Anyway, like the good cub scout I am, I have come prepared. Needless to say I forgot my hat. However, I have secured a bargain replacement after haggling with a vendor on the street corner. Although my new headwear looks a little like a flowery tea cosy and carries some quaint local dialect (‘Turista Stupid’ on the front and ‘Retroceda-me’ on the back), the bearded man assures me that these are the latest in local fashion. I hand over $50 confident that I am now indistinguishable from the residents.
Resplendent in my new hat and with an inch of sun cream applied over every piece of skin I can reach, I set off for a day’s adventure. Strangely, I do seem to be object of some attention from the locals, but I suspect that is because the latest fashions take a while to get out here to The Sticks. I smile benignly as globs of SPF 50 drip onto my aloha shirt.

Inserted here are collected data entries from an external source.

Lemma opCreate_ok : exec_ok opcode.CREATE (returning (writing (mkOp (opCreate en interp) gasCreate (makeStackFunc 3 1) (Some memoryCreate)))).
Proof.
  op_entry. specialize (Hpc' ltac:(done)). specialize (HGl eq_refl). change (handed _ _) with 0 in *. pose proof (cw_gas c Hc) as H0c. apply writing_not_static in Hst.
  unfold opCreate. xs. destruct (create_gas_ok (c_Gas c)) as [Hg0 Hg1]; [lia|]. set (gas := if en_EIP150 en then _ else _) in *.
  apply xwp_use_gas. cbn [set_xstack x_contract]. destruct (UseGas_ok gas c) as (g' & E & Hg' & Hg2); [done|unfold maxGas, two64 in *; lia|].
  assert ((UseGas gas c).2 = true) as Eok by (unfold UseGas; destruct (Z.ltb_spec (c_Gas c) gas); [lia|done]). specialize (Hg2 Eok).
  destruct (UseGas gas c) as [c1 ok]. cbn in E. subst c1. xs. apply xwp_on_evm. cbn [set_xstack set_xcontract x_evm x_contract].
  eapply ewp_mono; [|eapply (Create_ok en limit Hlimit interp Hinterp);
    [by eapply evm_at_ok|by rewrite (ea_readOnly _ _ _ _ _ He)|apply set_Gas_wf; [lia|done]|done|lia|done]].
  intros [r addr] e' (Ha & w' & He' & Hr & Hd & Hret & _). unfold set_xevm, set_xcontract, set_xstack. cbn [x_evm x_contract x_mem x_stack x_pc].
  destruct (settle_wf r (set_Gas g' c)) as [Hwf Hgas]; [apply set_Gas_wf; [lia|done]|lia|cbn; lia|done|]. xs. apply xwp_modify_contract. xs.
  unfold set_xcontract, set_xstack. cbn [x_evm x_contract x_mem x_stack x_pc]. cbn [length] in *. split.
  - eapply stepped_intro; [by eapply evm_at_trans|done|done|cbn in *; lia|done| |cbn [length]; lia|done|done|lia|lia|lia].
    apply Forall_cons. split; [|done]. repeat case_match; try done; by apply be_val_nonneg.
  - case_decide; [done|apply code_ok_nil].
Qed.

(** ** The tables *)

Lemma system_exec : execs (frontierSystem en interp).
Proof.
  do 5 (constructor; [op_log|]). constructor; [apply opCreate_ok|]. constructor; [apply opCall_ok|]. constructor; [apply opCallCode_ok|].
  constructor; [apply opReturn_ok|]. constructor; [apply opSuicide_ok|]. constructor.
Qed.

Lemma frontier_exec : execs (NewFrontierInstructionSet en interp).
Proof.
  repeat (apply Forall_app; split);
    [apply arithmetic_exec|apply environment_exec|apply flow_exec|apply push_exec|apply dup_exec|apply swap_exec|apply system_exec].
Qed.

Lemma homestead_exec : execs (NewHomesteadInstructionSet en interp).
Proof. constructor; [apply opDelegateCall_ok|apply frontier_exec]. Qed.

Lemma opReturnDataCopy_ok : exec_ok opcode.RETURNDATACOPY (mkOp opReturnDataCopy gasReturnDataCopy (makeStackFunc 3 0) (Some memoryReturnDataCopy)).
Proof.
  op_entry. change (handed _ _) with 0 in *. unfold opReturnDataCopy. xs. apply xwp_throw_if; unfold set_xstack; cbn [x_evm x_contract x_mem x_stack x_pc].
  - intros _. by eapply stopped_intro; [| |lia].
  - intros [Hb1%Z.ltb_ge Hb2%Z.ltb_ge]%orb_false_iff. apply big_BitLen_le in Hb1; [|lia|lia]. rewrite big_Uint64_small in Hb2 by (unfold two64; lia).
    pose proof (ea_returnData _ _ _ _ _ He) as [Hrb Hrl]. apply xwp_bind, xwp_lift. rewrite (big_Uint64_small z0), (big_Uint64_small (z0 + z1)) by (unfold two64; lia).
    destruct (slice_in_range (E := clash) (e_returnData e) z0 (z0 + z1)) as (b & -> & _ & Hb); [lia|lia|]. cbn [holds].
    specialize (Hb Hrb). xs. finish.
Qed.

Lemma byzantium_exec : execs (NewByzantiumInstructionSet en interp).
Proof.
  constructor; [apply opRevert_ok|]. constructor; [apply opReturnDataCopy_ok|]. constructor; [op_simple|]. constructor; [apply opStaticCall_ok|apply homestead_exec].
Qed.

Lemma JumpTable_exec n o : find_op n (JumpTable en interp) = Some o → exec_ok n o.
Proof.
  intros Ho%find_op_in. assert (execs (JumpTable en interp)) as Ht.
  { unfold JumpTable. repeat case_match; [apply byzantium_exec|apply homestead_exec|apply frontier_exec]. }
  apply (proj1 (Forall_forall _ _) Ht _ Ho).
Qed.

End Instr.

Some hours later, we return to our room. Looking in the mirror, I am relieved to see a familiar pasty white face staring back at me. Same pallid etiolated skin, saggy tired eyes and balding pate. God, T is a lucky woman.
For the best part of the afternoon, everything has been a bit of blur because of the lotion and sweat in my eyes but now I can see I have some colour. Admittedly, it’s not the sort of tan that one might recognise from the catwalk, but I am the proud possessor of not one, but two, vividly sunburnt hands. Just my hands. Nothing else. It looks like I’m wearing bright red gloves. I’m like a Technicolor minstrel who’s run out of rouge after covering his fingers.
I stand naked in our room, arms outstretched (it’s not a pleasant image, I know). My hands glow in the fading light. T is laughing uncontrollably. So too is Baby. But I’m sure they’re laughing with me. Because laughter is the best medicine, right?
Oh, this so reminds me of my first trip to Mexico! I thought I had carefully covered every inch of skin with SPF 100...until I woke up the next morning with blisters the size of cabbages on the top of my ears and down the part in my hair...ouch, ouch, double ouch!!
You can always tell the rube from a cold climate. We're the ones who sunburn in the most ridiculously obvious places. The locals must really laugh their a---s off looking at us!
Posted by: Mrs RW | Saturday, 31 March 2007 at 02:10 AM
Ow! Ow! Ow! At least with such obvious forms of identification it's easier to pass through Customs! c.